Issue 6, 2021

Mass defect-based carbonyl activated tags (mdCATs) for multiplex data-independent acquisition proteome quantification

Abstract

Mass spectrometry (MS) quantification has become an essential tool for both modern biology and translational medicine research. Data-independent acquisition (DIA) has emerged recently and combines the merits of data-dependent acquisition (DDA) methods and selected reaction monitoring (SRM) approaches. Unfortunately, making a quantitative comparison between samples in a single DIA injection is extremely restricted due to its poor compatibility with the traditional DDA labeling approach. As a consequence, a multiplex quantitative reagent suitable for the DIA strategy would be strongly desirable to improve these uninformative situations. As counterparts to traditional DDA quantitative reagents, such as tandem mass tags (TMT) and isobaric tags for relative and absolute quantification (iTRAQ), here, we have designed a novel mass-defect-based carbonyl activated tag (mdCAT) allowing the DIA method to quantify eight samples in parallel for the first time.

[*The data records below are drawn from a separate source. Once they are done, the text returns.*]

(** ** Properties *)

#[global] Instance InferenceEnvelopeV1_serialize_inj `{Deps} : SerializeInj InferenceEnvelopeV1.
Proof. ser_struct. Qed.
#[global] Instance InferenceBudgetV1_serialize_inj `{Deps} : SerializeInj InferenceBudgetV1.
Proof. ser_struct. Qed.
#[global] Instance InferenceCapabilityV1_serialize_inj `{HexLaws} : SerializeInj InferenceCapabilityV1.
Proof. ser_struct. Qed.

(** [validate_use] admits a use exactly when the definition is valid, the
    live facts are the capability's own (session, lifecycle nonce, peer,
    project, domain, epoch, policy, envelope), nothing is revoked, the session
    is active, the clock lies in the half-open lifetime, exactly one request is
    counted and the cumulative usage stays within the budget; the result then
    reports that usage.  A [u64] overflow of the sum cannot pass, since it
    exceeds the budget. *)
Theorem validate_use_iff `{JcsLaws} c x v b :
  budget_ok (ic_budget c) -> encodes c b ->
  validate_use c x = Ok v <->
  (ic_not_before_unix_ms c < ic_expires_at_unix_ms c)%Z /\ ib_requests (ic_budget c) <> 0%Z /\
  use_bound c x /\ iu_requests (cu_requested_usage x) = 1%Z /\
  within_budget (usage_add (cu_committed_usage x) (cu_requested_usage x)) (ic_budget c) /\
  v = mkValidatedUse (mkCapabilityId (hash_domain "ag-ng/inference-capability/v1" b))
        (ic_worker_principal c) (ic_session_id c) (ic_session_nonce c) (ic_envelope c)
        (usage_add (cu_committed_usage x) (cu_requested_usage x)) (cu_now_unix_ms x).
Proof.
  intros Hok He. rewrite validate_use_ok, validate_definition_ok. unfold capability_id.
  rewrite (domain_digest_ok _ _ _ He). simpl. split.
  - intros ([? ?] & ? & ? & ? & ? & id & [= <-] & ->). by split_all.
  - intros (? & ? & ? & ? & ? & ->). split_all; eauto using within_budget_fits.
Qed.

Definition toy_envelope : InferenceEnvelopeV1 :=
  mkEnvelope (mkText "primary") (mkText "model-1") (mkText "chat") (hash_bytes []).
Definition toy_worker : PrincipalId := mkPrincipalId (hash_bytes [Byte.x01]).
Definition toy_capability : InferenceCapabilityV1 :=
  mkCapability toy_domain (mkEpochId 7) (mkText "project-1") (mkText "session-1") (toy_nonce 1)
    toy_worker (hash_bytes [Byte.x02]) toy_envelope (mkBudget 2 100 200 300) 1000 2000 (toy_nonce 2).
Definition toy_use (committed requested : InferenceUsageV1) (now : Z) : CapabilityUseContextV1 :=
  mkUseContext toy_domain (mkEpochId 7) (mkText "project-1") (mkText "session-1") (toy_nonce 1)
    toy_worker (hash_bytes [Byte.x02]) toy_envelope committed requested now SessionActive NotRevoked.
Definition toy_validated (resulting : InferenceUsageV1) (now : Z) : ValidatedInferenceUseV1 :=
  mkValidatedUse
    (mkCapabilityId (hash_domain "ag-ng/inference-capability/v1" (toy_encoding toy_capability)))
    toy_worker (mkText "session-1") (toy_nonce 1) toy_envelope resulting now.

The integration of the mdCATs with the DIA strategy can not only allow the popular and powerful merits of the DIA strategy, such as broad proteomic coverage, good reproducibility, and accuracy, but it can also eliminate spectral complexity due to their minuscule mass differences. In doing so, it offers new opportunities for the investigation of clinical samples, driving the field of DIA toward unprecedented multiplexing and improving its ability to search for diagnostic biomarkers.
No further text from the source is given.